Le bourbier irakien

mardi 28 octobre 2003, par Pierre Beaudet

Alors que les attentats éclatent à un rythme croissant en Irak, le monde entier retient son souffle. Jusqu’où ira-t-on dans cette dérive d’anarchie et de violence ? De toute évidence - et même Colin Powell l’admet - Washington est complètement dépassé par les évènements. Pire encore, le gouvernement américain s’enferme dans une logique infernale, en refusant de donner la main aux Nation unies mais en demandant de l’aide aux « alliés ». Les États-Unis ont enregistré un autre échec sérieux lors de la conférence de Madrid, la semaine dernière.

Lors de cette conférence sur la reconstruction de l’Irak, qui s’est déroulée les 23 et 24 octobre, les pays sollicités n’ont pas mordu à l’hameçon : Washington leur offrait en fait de financer l’occupation américaine.

Des 87 milliards de dollars demandés au Congrès américain par le président Bush, plus de 75 % est destiné au Pentagone et aux firmes américaines directement impliquées dans la gestion de l’occupation et de la guerre. Pour les 15 milliards qui doivent être dédiés à la dite « reconstruction » de l’Irak, les conditions américaines sont drastiques, en vertu des dispositions de USAID, l’agence de développement régissant l’« aide » américaine. Par exemple, seules les firmes américaines peuvent soumissionner pour l’acheminement de l’aide matérielle. De plus, il n’y a pas d’appels d’offres, ce qui permettra aux firmes qui entretiennent des liens avec l’administration Bush (Halliburton, Bechtel, etc.) de rafler tous les contrats.
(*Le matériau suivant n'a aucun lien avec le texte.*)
(** * excel_to_yaml_single: validation and emission pipeline

    A shallow embedding of [src/excel_to_yaml_single.py].  Data frames are
    lists of rows in sheet order, a Python [str] is a [string] whose
    characters are read as the code points 0 to 255, the exit of [main] is
    a value of type [outcome]. *)

From Stdlib Require Import List String Ascii Bool Arith NArith ZArith Lia.
From Stdlib Require Import Sorting.Sorted Sorting.Permutation.
From Stdlib Require Import SpecFloat DecimalString.
Import ListNotations.

Local Open Scope string_scope.
Local Open Scope nat_scope.
Local Open Scope list_scope.

(** ** Text primitives of the Python runtime *)

Module PyStr.

(** [str.isspace] on one character, which is also the class [\s] of [re]
    for a [str] pattern: code points 9 to 13, 28 to 32, 133 and 160. *)
Definition is_space (c : ascii) : bool :=
  let n := N_of_ascii c in
  ((9 <=? n) && (n <=? 13) || (28 <=? n) && (n <=? 32)
   || (n =? 133) || (n =? 160))%N.

(** The class [\d] of [re] below code point 256. *)
Definition is_digit (c : ascii) : bool :=
  let n := N_of_ascii c in ((48 <=? n) && (n <=? 57))%N.

(** [str.lower] on one character below code point 256. *)
Definition lower_char (c : ascii) : ascii :=
  let n := N_of_ascii c in
  if ((65 <=? n) && (n <=? 90)
      || (192 <=? n) && (n <=? 222) && negb (n =? 215))%N
  then ascii_of_N (n + 32) else c.
(** * Filter flows and change detection of the Divar notification bot

    A shallow embedding of [app.py] and [divar_client.py]: the category
    catalogue, the step-by-step filter builder ([store_filter_value],
    the [flt:] branch of [on_callback]), the translation of stored
    filters into the search payload ([search]) and the background sweep
    ([check_once], [send_post], [send_initial_results]).

    Python dictionaries are finite maps ([gmap]); the JSON values met in
    a filter dictionary are integers and strings; exceptions are an
    explicit result type threaded through a state-and-error monad. *)

From Stdlib Require Import ZArith Ascii String.
From stdpp Require Import base option list strings gmap fin_maps sets sorting.

Local Open Scope string_scope.
Local Open Scope Z_scope.
Local Open Scope list_scope.

(** ** Values and exceptions *)

(** The values stored in a filter dictionary ([Dict[str, Any]], later a
    JSON column): [int(lo)] gives an integer, everything else is text. *)
Inductive json : Type :=
  | VInt (z : Z)
  | VStr (s : string).

#[global] Instance json_eq_dec : EqDecision json.
Proof. solve_decision. Defined.

(** The Python exceptions the modelled code can raise. *)
Inductive exn : Type :=
  | KeyError (key : string)
  | ValueError
  | IndexError
  | ProviderError
  | TransportError.

Inductive res (A : Type) : Type :=
  | Ok (a : A)
  | Raise (e : exn).
Arguments Ok {A} a.
Arguments Raise {A} e.

(** ** Strings: [in], [split] and [int] *)

(** ["-" in value] for a one-character needle. *)
Fixpoint str_contains (sep : ascii) (s : string) : bool :=
  match s with
  | EmptyString => false
  | String c r => if Ascii.eqb c sep then true else str_contains sep r
  end.

(** [s.split(sep, maxsplit)]: at most [maxsplit] cuts, from the left. *)
Fixpoint str_splitn (sep : ascii) (maxsplit : nat) (s : string) : list string :=
  match s with
  | EmptyString => [EmptyString]
  | String c r =>
      match maxsplit with
      | O => [s]
      | S n =>
          if Ascii.eqb c sep then EmptyString :: str_splitn sep n r
          else match str_splitn sep maxsplit r with
               | lo :: rest => String c lo :: rest
               | [] => [String c EmptyString]
               end
      end
  end.

(** [s.split(sep)] without a limit. *)
Definition str_split (sep : ascii) (s : string) : list string :=
  str_splitn sep (String.length s) s.

(** [s.startswith(p)] *)
Definition startswith (p s : string) : bool := String.prefix p s.

(** Truthiness of an optional string: [None] and [""] are false. *)
Definition truthy (o : option string) : bool :=
  match o with
  | Some (String _ _) => true
  | _ => false
  end.

(** *** [int] on text

    [int(s)] first brings the text to ASCII: a character beyond ASCII
    is replaced by a space when it is a blank and by its ASCII digit
    when it is a decimal digit of any script, and makes the literal
    invalid otherwise.  What is left is read in base ten: white space
    on both sides, an optional sign, digits with single underscores
    between them.  A string holds the UTF-8 bytes of the text. *)

(** The blanks beyond ASCII (Unicode 14.0, the tables of Python 3.11). *)
Definition unicode_spaces : list N :=
  [133; 160; 5760; 8192; 8193; 8194; 8195; 8196; 8197; 8198; 8199; 8200;
   8201; 8202; 8232; 8233; 8239; 8287; 12288]%N.

(** The digit zero of every decimal number system beyond ASCII; the
    nine code points after it are its digits 1 to 9. *)
Definition unicode_zeros : list N :=
  [1632; 1776; 1984; 2406; 2534; 2662; 2790; 2918; 3046; 3174; 3302; 3430;
   3558; 3664; 3792; 3872; 4160; 4240; 6112; 6160; 6470; 6608; 6784; 6800;
   6992; 7088; 7232; 7248; 42528; 43216; 43264; 43472; 43504; 43600; 44016;
   65296; 66720; 68912; 69734; 69872; 69942; 70096; 70384; 70736; 70864;
   71248; 71360; 71472; 71904; 72016; 72784; 73040; 73120; 92768; 92864;
   93008; 120782; 120792; 120802; 120812; 120822; 123200; 123632; 125264;
   130032]%N.

Fixpoint decimal_in (zeros : list N) (cp : N) : option N :=
  match zeros with
  | [] => None
  | z :: rest =>
      if ((z <=? cp) && (cp <=? z + 9))%N then Some (cp - z)%N
      else decimal_in rest cp
  end.

(** The ASCII character that stands for the code point [cp] > 127. *)
Definition ascii_image (cp : N) : option ascii :=
  if existsb (N.eqb cp) unicode_spaces then Some " "%char
  else (λ d, ascii_of_N (48 + d)) <$> decimal_in unicode_zeros cp.

(** The payload of a continuation byte. *)
Definition continuation (c : ascii) : option N :=
  let n := N_of_ascii c in
  if ((128 <=? n) && (n <=? 191))%N then Some (n - 128)%N else None.

(** The text brought to ASCII; [None] when it holds a character beyond
    ASCII that is neither a blank nor a decimal digit (bytes that are
    no UTF-8 spell no text at all). *)
Fixpoint to_ascii (s : string) : option string :=
  match s with
  | EmptyString => Some EmptyString
  | String c0 r0 =>
      let b0 := N_of_ascii c0 in
      if (b0 <? 128)%N then String c0 <$> to_ascii r0
      else
        match r0 with
        | EmptyString => None
        | String c1 r1 =>
            if (b0 <? 224)%N then
              if (194 <=? b0)%N then
                x1 ← continuation c1;
                a ← ascii_image ((b0 - 192) * 64 + x1)%N;
                String a <$> to_ascii r1
              else None
            else
              match r1 with
              | EmptyString => None
              | String c2 r2 =>
                  if (b0 <? 240)%N then
                    x1 ← continuation c1;
                    x2 ← continuation c2;
                    let cp := ((b0 - 224) * 4096 + x1 * 64 + x2)%N in
                    if ((2048 <=? cp)
                        && negb ((55296 <=? cp) && (cp <=? 57343)))%N
                    then a ← ascii_image cp; String a <$> to_ascii r2
                    else None
                  else
                    match r2 with
                    | EmptyString => None
                    | String c3 r3 =>
                        x1 ← continuation c1;
                        x2 ← continuation c2;
                        x3 ← continuation c3;
                        let cp := ((b0 - 240) * 262144 + x1 * 4096
                                   + x2 * 64 + x3)%N in
                        if ((b0 <=? 244) && (65536 <=? cp)
                            && (cp <=? 1114111))%N
                        then a ← ascii_image cp; String a <$> to_ascii r3
                        else None
                    end
              end
        end
  end.

(** The white space skipped around an ASCII literal: tab, line feed,
    vertical tab, form feed, carriage return and space. *)
Definition is_space (c : ascii) : bool :=
  let n := N_of_ascii c in
  ((9 <=? n) && (n <=? 13) || (n =? 32))%N.

Definition digit_of (c : ascii) : option Z :=
  let n := Z.of_N (N_of_ascii c) in
  if (48 <=? n) && (n <=? 57) then Some (n - 48) else None.

Fixpoint lstrip (s : string) : string :=
  match s with
  | String c r => if is_space c then lstrip r else s
  | EmptyString => EmptyString
  end.

Fixpoint rstrip (s : string) : string :=
  match s with
  | EmptyString => EmptyString
  | String c r =>
      match rstrip r with
      | EmptyString => if is_space c then EmptyString else String c EmptyString
      | r' => String c r'
      end
  end.

(** Decimal digits with single underscores between them; [after_digit]
    tells whether the previous character was a digit. *)
Fixpoint int_digits (acc : Z) (after_digit : bool) (s : string) : option Z :=
  match s with
  | EmptyString => if after_digit then Some acc else None
  | String c r =>
      match digit_of c with
      | Some d => int_digits (10 * acc + d) true r
      | None =>
          if Ascii.eqb c "_"%char && after_digit then int_digits acc false r
          else None
      end
  end.

(** An ASCII literal in base ten: surrounding white space, an optional
    sign, digits. *)
Definition parse_long (s : string) : option Z :=
  match rstrip (lstrip s) with
  | String "-" r => Z.opp <$> int_digits 0 false r
  | String "+" r => int_digits 0 false r
  | r => int_digits 0 false r
  end.

(** [int(s)] on text; [None] stands for [ValueError].  The limit the
    interpreter puts on the length of a literal (4300 digits unless
    configured otherwise) is not part of the model: where the outcome
    of a statement depends on it, the literal is taken to be shorter. *)
Definition py_int (s : string) : option Z :=
  to_ascii s ≫= parse_long.

(** ** The category catalogue ([CATEGORY_FLOWS]) *)

Inductive step_type : Type := range | enum.

#[global] Instance step_type_eq_dec : EqDecision step_type.
Proof. solve_decision. Defined.

Record step_options : Type := {
  type : step_type;
  choices : list (string * string)   (* (label, value) *)
}.

Record flow_cfg : Type := {
  title : string;
  steps : list string;
  labels : gmap string string;
  options : gmap string step_options;
  map_keys : gmap string (string * string)
}.

Definition flow_car : flow_cfg :=
  {| title := "🚗 خودرو";
     steps := ["mileage"; "year"; "price"];
     labels := list_to_map [
       ("mileage", "کارکرد رو انتخاب کن:");
       ("year", "سال تولید رو انتخاب کن:");
       ("price", "محدوده قیمت رو انتخاب کن:")];
     options := list_to_map [
       ("mileage", {| type := range; choices := [
            ("۰-۵۰هزار", "0-50000");
            ("۵۰-۱۰۰هزار", "50000-100000");
            ("۱۰۰-۲۰۰هزار", "100000-200000");
            ("۲۰۰-۳۵۰هزار", "200000-350000");
            ("۳۵۰-۵۰۰هزار", "350000-500000");
            ("بالای ۵۰۰هزار", "500000-10000000")] |});
       ("year", {| type := range; choices := [
            ("۱۳۸۵-۱۳۹۰", "2006-2011");
            ("۱۳۹۰-۱۳۹۵", "2011-2016");
            ("۱۳۹۵-۱۴۰۰", "2016-2021");
            ("۱۴۰۰-۱۴۰۳", "2021-2025")] |});
       ("price", {| type := range; choices := [
            ("تا ۳۰۰م", "0-300000000");
            ("۳۰۰-۷۰۰م", "300000000-700000000");
            ("۷۰۰م-۱.۵م", "700000000-1500000000");
            ("بالای ۱.۵م", "1500000000-100000000000")] |})];
     map_keys := list_to_map [
       ("mileage", ("mileage_min", "mileage_max"));
       ("year", ("year_min", "year_max"));
       ("price", ("price_min", "price_max"))] |}.

Definition flow_real_estate : flow_cfg :=
  {| title := "🏠 املاک";
     steps := ["deal"; "type"; "meter"; "rooms"; "price"];
     labels := list_to_map [
       ("deal", "نوع معامله رو انتخاب کن:");
       ("type", "نوع ملک رو انتخاب کن:");
       ("meter", "متراژ رو انتخاب کن:");
       ("rooms", "تعداد اتاق:");
       ("price", "محدوده قیمت:")];
     options := list_to_map [
       ("deal", {| type := enum; choices := [
            ("خرید 🏷️", "buy");
            ("رهن/اجاره 🔄", "rent")] |});
       ("type", {| type := enum; choices := [
            ("آپارتمان", "apartment");
            ("خانه/ویلایی", "house");
            ("زمین/کلنگی", "land")] |});
       ("meter", {| type := range; choices := [
            ("تا ۶۰", "0-60");
            ("۶۰-۹۰", "60-90");
            ("۹۰-۱۲۰", "90-120");
            ("۱۲۰-۲۰۰", "120-200");
            ("۲۰۰+", "200-10000")] |});
       ("rooms", {| type := enum; choices := [
            ("۱", "1");
            ("۲", "2");
            ("۳", "3");
            ("۴+", "4plus")] |});
       ("price", {| type := range; choices := [
            ("تا ۵۰۰م", "0-500000000");
            ("۵۰۰م-۲م", "500000000-2000000000");
            ("۲م-۵م", "2000000000-5000000000");
            ("بیشتر", "5000000000-100000000000")] |})];
     map_keys := list_to_map [
       ("meter", ("meter_min", "meter_max"));
       ("price", ("price_min", "price_max"))] |}.
(** * A shallow embedding of the stream state machines

    The development embeds the writable stream ([lib/writable-stream.ts]),
    the readable stream with its default controller and default reader
    ([lib/readable-stream.ts], [lib/readable-stream/default-controller.ts],
    [lib/readable-stream/default-reader.ts]) and the transform stream
    (the [TransformStream] part of
    [lib/byte-length-queuing-strategy.ts]) as functions over an explicit [World]: the
    promises, the registered promise reactions, the log of calls into user
    code, and one object of each class.

    Conventions.
    - A JavaScript number is a binary64 [float]; [any] is [Value].
    - A promise is an index into [heap]; [resolve]/[reject] closures are the
      index of the promise they settle.
    - A function of the source becomes a computation in the monad [M]:
      it returns normally, throws a JavaScript exception (the world reached
      so far is kept, as [try]/[catch] needs it), or fails an [assert].
    - User callbacks are opaque: calling one is logged in [calls] and yields
      a promise that the environment settles later ([EvSettle]).  A callback
      does not call back into the stream synchronously; what user code does
      to a stream is a separate [Event].
    - Callbacks handed to [uponPromise]/[transformPromiseWith] are
      defunctionalised as [Reaction]s and run by [react]. *)

From Stdlib Require Import PrimFloat.
From stdpp Require Import base option list strings.

Local Open Scope string_scope.
Local Open Scope list_scope.
Lemma rounded_share (t m : Z) :
  3 < m → 6 < t →
  3 * Qfloor (inject_Z t / inject_Z m + (1 # 2)) < t.
Proof.
  intros Hm Ht.
  set (q := (inject_Z t / inject_Z m)%Q).
  pose proof (Qfloor_le (q + (1 # 2))) as Hfloor.
  assert (4 <= inject_Z m)%Q as Hm'.
  { change 4%Q with (inject_Z 4). rewrite <- Zle_Qle. lia. }
  assert (7 <= inject_Z t)%Q as Ht'.
  { change 7%Q with (inject_Z 7). rewrite <- Zle_Qle. lia. }
  assert (q * inject_Z m == inject_Z t)%Q as Hq.
  { unfold q. field. lra. }
  assert (0 <= q)%Q as Hq0.
  { unfold q. apply Qle_shift_div_l; lra. }
  assert (4 * q <= inject_Z t)%Q as Hshare by nra.
  assert (3 * inject_Z (Qfloor (q + (1 # 2))) < inject_Z t)%Q as H by lra.
  rewrite Zlt_Qlt, inject_Z_mult. exact H.
Qed.

(** X24.  Asked for more than three meals a day, with a whole daily calorie
    target above 6, the plan gives every day three meals, each with the
    rounded share of one of the meals asked for: the meals of a day stay
    below the daily average the summary of the same plan reports. *)
Theorem X24_more_than_three_meals_fall_short i t m :
  target_calories_daily request = Fin (inject_Z t) →
  meals_per_day request = Fin (inject_Z m) →
  3 < m → 6 < t →
  let plan := (generateFallbackMealPlan Math_random request i).1 in
  avg_daily_calories (weekly_nutrition_summary plan) = Fin (inject_Z t) ∧
  Forall (λ d,
      length (meals d) = 3%nat ∧
      Forall (λ meal, ∃ c : Z,
                calories meal = Fin (inject_Z c) ∧ 3 * c < t) (meals d))
    (weekly_plan plan).
Proof.
  intros Ht Hm Hm3 Ht6 plan. subst plan. split.
  - by rewrite plan_summary.
  - rewrite plan_days. apply map_indexed_Forall.
    intros d k j. rewrite fallback_day_eq. simpl. split.
    + rewrite map_indexed_length, Hm, slice0_integer. simpl length.
      destruct (Z.ltb_spec m 0); lia.
    + apply map_indexed_Forall. intros timing mealIndex j'.
      rewrite fallback_meal_eq. cbn [fst calories].
      exists (Qfloor (inject_Z t / inject_Z m + (1 # 2))).
      split; [|by apply rounded_share].
      unfold caloriesPerMeal. rewrite Ht, Hm. unfold div.
      destruct (Qeq_bool (inject_Z m) 0) eqn:E; [|done].
      apply Qeq_bool_eq in E. change 0%Q with (inject_Z 0) in E.
      apply (proj1 (inject_Z_injective m 0)) in E. lia.
Qed.

End FallbackMealPlan.

(** ** The further properties at concrete inputs *)

Section MoreInstances.

Import Scenario Examples.

Lemma X2_witness :
  OpenAIService.createRequestKey "soup" "analyze"
  ≠ OpenAIService.createRequestKey "soup" "text".
Proof.
  apply (X2_request_key_namespaces "analyze" "text" "soup" "soup").
  - unfold Keys.request_types. rewrite !elem_of_cons. auto.
  - unfold Keys.request_types. rewrite !elem_of_cons. auto.
  - discriminate.
Defined.

Lemma X3_witness :
  OpenAIService.analyze_key "aGVsbG8=" "english" (Some long_text)
    = OpenAIService.analyze_key "aGVsbG8=" "hebrew" (Some long_text) ∧
  OpenAIService.analyzeMealImage zero_random true cached_long
    "aGVsbG8=" "hebrew" (Some long_text) [] 1000
    = (OpenAIService.Now (JObj [("calories"%string, OpenAIService.JQ 450)]),
       cached_long).
Proof.
  apply (X3_long_update_text_hides_language zero_random true cached_long
           "aGVsbG8=" long_text "english" "hebrew" [] 1000).
  - vm_compute. lia.
  - vm_compute. reflexivity.
Defined.

Lemma X5_witness :
  OpenAIService.Map_get
    (OpenAIService.setCachedResponse full_cache "new" JNull 1000) "!"
  = if bool_decide ((OpenAIService.MAX_CACHE_SIZE ≤ length full_cache)%nat
                    ∧ OpenAIService.Map_first_key full_cache = Some "!"%string)
    then None else OpenAIService.Map_get full_cache "!".
Proof.
  apply (X5_cache_write_leaves_other_keys full_cache "new" JNull 1000 "!").
  discriminate.
Defined.

Lemma X6_witness :
  ∃ oldestKey oldest rest,
    full_cache = (oldestKey, oldest) :: rest ∧
    if decide ("!"%string = oldestKey)
    then OpenAIService.setCachedResponse full_cache "!" JNull 1000
         = rest ++ [("!"%string,
                     {| OpenAIService.data := JNull;
                        OpenAIService.timestamp := 1000 |})]
    else OpenAIService.setCachedResponse full_cache "!" JNull 1000
         = OpenAIService.Map_set rest "!"
             {| OpenAIService.data := JNull; OpenAIService.timestamp := 1000 |} ∧
         OpenAIService.Map_get
           (OpenAIService.setCachedResponse full_cache "!" JNull 1000)
           oldestKey = None ∧
         S (length (OpenAIService.setCachedResponse full_cache "!" JNull 1000))
         = OpenAIService.MAX_CACHE_SIZE.
Proof.
  apply (X6_rewrite_in_full_cache_evicts full_cache "!" JNull 1000
           {| OpenAIService.data := JObj []; OpenAIService.timestamp := 1 |}).
  - apply (bool_decide_unpack _). vm_compute. reflexivity.
  - reflexivity.
  - vm_compute. reflexivity.
Defined.

Lemma X7_witness :
  let key := OpenAIService.analyze_key "aGVsbG8=" "english" None in
  let fallback :=
    (OpenAIService.generateEnhancedFallbackAnalysis zero_random "english" None
       (OpenAIService.draws analysing)).1 in
  ∃ s', OpenAIService.analyzeMealImage_resume
          (OpenAIService.upstream_settles (@no_parse string)
             (@no_parse JSValue) zero_random analysing 0
             (OpenAIService.Failed server_error)) 0 key 5
        = Some (inl fallback, s') ∧
        OpenAIService.analyzeMealImage zero_random true s'
          "aGVsbG8=" "english" None [] 1000
        = (OpenAIService.Now fallback, s').
Proof.
  apply (X7_fallback_result_is_cached (@no_parse string) (@no_parse JSValue)
           zero_random true analysing 0 "aGVsbG8=" "english" None []
           server_error 5 1000).
  - vm_compute. reflexivity.
  - vm_compute. reflexivity.
  - vm_compute. reflexivity.
Defined.

Lemma X8_witness : OpenAIService.results_truthy cached_at_5.
Proof.
  apply (X8_analysis_results_stay_truthy (@no_parse string)
           (@no_parse JSValue) zero_random true cached_at_5).
  exact reachable_cached_at_5.
Defined.

Lemma X9_witness :
  OpenAIService.analyzeMealImage zero_random true analysing
    "aGVsbG8=" "english" None [] 10
    = (OpenAIService.Shared 0, analysing) ∧
  OpenAIService.performed analysing = 1%nat.
Proof.
  apply (X9_second_call_joins_the_first zero_random true OpenAIService.init
           "aGVsbG8=" "english" None [] 0 10 0%nat).
  - vm_compute. reflexivity.
  - lia.
Defined.

Lemma X10_witness :
  let s' := (OpenAIService.generateText_resume OpenAIService.init
               (OpenAIService.Responded None) "a haiku about soup" 0).2 in
  OpenAIService.Map_get (OpenAIService.requestCache s')
    (OpenAIService.createRequestKey "a haiku about soup" "text")
    = Some {| OpenAIService.data := JStr EmptyString;
              OpenAIService.timestamp := 0 |} ∧
  OpenAIService.generateText true s' "a haiku about soup" 1
    = (OpenAIService.Called
         (OpenAIService.createRequestKey "a haiku about soup" "text"), s').
Proof.
  apply (X10_empty_completion_is_never_served OpenAIService.init None
           "a haiku about soup" 0 1).
  reflexivity.
Defined.

Lemma X11_witness :
  let s' := (OpenAIService.generateText_resume OpenAIService.init
               (OpenAIService.Responded (Some "eat more greens"))
               (long_text +:+ ", in English") 0).2 in
  OpenAIService.generateText true s' (long_text +:+ ", in Hebrew") 1000
    = (OpenAIService.FromCache (JStr "eat more greens"), s').
Proof.
  apply (X11_completion_is_shared_by_prompt_prefix true OpenAIService.init
           "eat more greens" (long_text +:+ ", in English")
           (long_text +:+ ", in Hebrew") 0 1000).
  - reflexivity.
  - vm_compute. reflexivity.
  - vm_compute. reflexivity.
Defined.

Lemma X12_witness :
  let key := OpenAIService.analyze_key "aGVsbG8=" "english" None in
  let result :=
    (OpenAIService.generateEnhancedFallbackAnalysis zero_random "english" None
       (OpenAIService.draws analysing)).1 in
  (OpenAIService.analyzeMealImage zero_random true
     (OpenAIService.clearCaches analysing) "aGVsbG8=" "english" None [] 10).1
    = OpenAIService.Started (OpenAIService.performed analysing) ∧
  ∃ s', OpenAIService.analyzeMealImage_resume
          (OpenAIService.upstream_settles (@no_parse string)
             (@no_parse JSValue) zero_random
             (OpenAIService.clearCaches analysing) 0
             (OpenAIService.Responded (Some "not json"))) 0 key 20
        = Some (inl result, s') ∧
        OpenAIService.Map_get (OpenAIService.requestCache s') key
        = Some {| OpenAIService.data := result;
                  OpenAIService.timestamp := 20 |}.
Proof.
  apply (X12_clearCaches_keeps_calls_running (@no_parse string)
           (@no_parse JSValue) zero_random true analysing 0
           "aGVsbG8=" "english" None []
           (OpenAIService.Responded (Some "not json")) 10 20).
  - vm_compute. reflexivity.
  - vm_compute. reflexivity.
Defined.

Lemma X13_witness :
  ∃ error,
    (inr (http_error 500) : Client.Outcome) = inr error ∧
    Client.status error ≠ Some 401 ∧ Client.status error ≠ Some 403 ∧
    Client.status error ≠ Some 422 ∧ Client.name error ≠ "AbortError"%string.
Proof.
  apply (X13_only_retryable_failures_are_followed Client.api_request
           (world web_device [inr (http_error 500); inl ok_response])
           0%nat (inr (http_error 500))).
  - vm_compute. reflexivity.
  - vm_compute. lia.
Defined.

Lemma X14_witness :
  let w := world web_device [inr (http_error 500); inl ok_response] in
  let '(o, w', log) := Client.retryRequest Client.api_request w 1 in
  Client.device w' = Client.device w ∧
  Client.sent w' = Client.sent w ++ replicate (length (Client.attempts_of log))
                                      (Client.authorization (Client.device w)).
Proof.
  pose proof (X14_run_without_401_keeps_the_device
                (world web_device [inr (http_error 500); inl ok_response]))
    as H.
  cbv zeta.
  destruct (Client.retryRequest Client.api_request
              (world web_device [inr (http_error 500); inl ok_response]) 1)
    as [[o w'] log] eqn:E.
  apply H. vm_compute in E. injection E as <- <- <-.
  repeat constructor; intros error [= <-]; discriminate.
Defined.

Lemma X15_witness :
  let w := world web_device [inr (http_error 401); inl ok_response] in
  let w' := (Client.api_request w).2 in
  Client.sent (Client.world_after Client.api_request w' 2)
    = Client.sent w' ++ replicate 2 None ∧
  Client.location (Client.device w')
    = (λ _, "/signin"%string) <$> Client.location (Client.device w).
Proof.
  apply (X15_no_token_is_sent_after_a_401
           (world web_device [inr (http_error 401); inl ok_response])
           (http_error 401) 2%nat).
  - reflexivity.
  - reflexivity.
  - left. reflexivity.
Defined.

Lemma X17_witness :
  let a' := {| AuthAPI.tokenCache := JStr "abc"; AuthAPI.tokenCacheTime := 0 |} in
  (1000 - 0 < AuthAPI.CACHE_DURATION →
     AuthAPI.getStoredToken a' phone_without_secure_store 1000
     = (JStr "abc", a')) ∧
  (AuthAPI.CACHE_DURATION ≤ 1000 - 0 →
     (AuthAPI.getStoredToken a' phone_without_secure_store 1000).1
     = from_option JStr JNull (Client.request_token phone_without_secure_store)).
Proof.
  apply (X17_signed_in_token_is_cached AuthAPI.init
           (world web_device [inl token_response]) 0 token_response
           {| AuthAPI.tokenCache := JStr "abc"; AuthAPI.tokenCacheTime := 0 |}
           {| Client.device := web_device; Client.upcoming := [];
              Client.sent := [Some "Bearer tok"%string] |}
           (JStr "abc") phone_without_secure_store 1000).
  - vm_compute. reflexivity.
  - reflexivity.
  - reflexivity.
Defined.

Lemma X18_witness :
  (length (ChatAPI.sendMessage_resume [] "hi_english" (inl chat_response) 0).2
     ≤ 50)%nat ∧
  (length (ChatAPI.clearHistory [] (inl chat_response)).2 ≤ 50)%nat.
Proof.
  apply (X18_message_cache_is_bounded [] "hi_english" (inl chat_response) 0).
  simpl. lia.
Defined.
Pas surprenant donc, devant cette gigantesque arnaque, que les « alliés » aient répondu vaguement et chichement à l’administration Bush, qui souhaitait obtenir 56 milliards de dollars (un montant qui a ensuite été réduit à 36 milliards). À part le Japon - qui a promis 5 milliards de dollars, dont plus de la moitié doit être négociée sous forme de prêt remboursable -, l’Union européenne et les pays membres ont promis des sommes symboliques. Le Canada et la Grande-Bretagne, traditionnellement proches des États-Unis, sont également restés plutôt circonspects. Les riches pays du Golfe persique, pour leur part, ne veulent pas être contrôlés directement par Washington dans le cadre de cette opération de reconstruction. En fait, à Madrid, seulement 17 des 58 délégations étaient menées par des responsables politiques et des fonctionnaires de haut rang, la majorité des pays s’étant contentée d’y envoyer des sous-fifres.

Des milliards volatilisés

Les participants à la conférence de Madrid ont reçu un autre choc quand l’agence humanitaire anglaise, Christian Aid, a révélé que plus de quatre milliards de dollars avaient « disparu › depuis la mise en place de l’occupation américaine. Il y avait officiellement plusieurs milliards de dollars dans les caisses de l’État irakien lorsque l’armée américaine a pris le contrôle du pays - notamment des montants considérables payés par les Nations unies dans le cadre du programme Pétrole contre nourriture. L’armée américaine, pour sa part, s’était vantée d’avoir saisi plus de deux milliards appartenant à Saddam et à ses proches.
Interrogé sur cette situation scandaleuse, l’administrateur américain, Paul Bremer, a refusé de répondre aux journalistes. Selon le commissaire aux Affaires extérieures de l’Union européenne, Chris Patten, aucun montant d’argent ne sera versé aux États-Unis tant que cette situation n’aura pas été clarifiée.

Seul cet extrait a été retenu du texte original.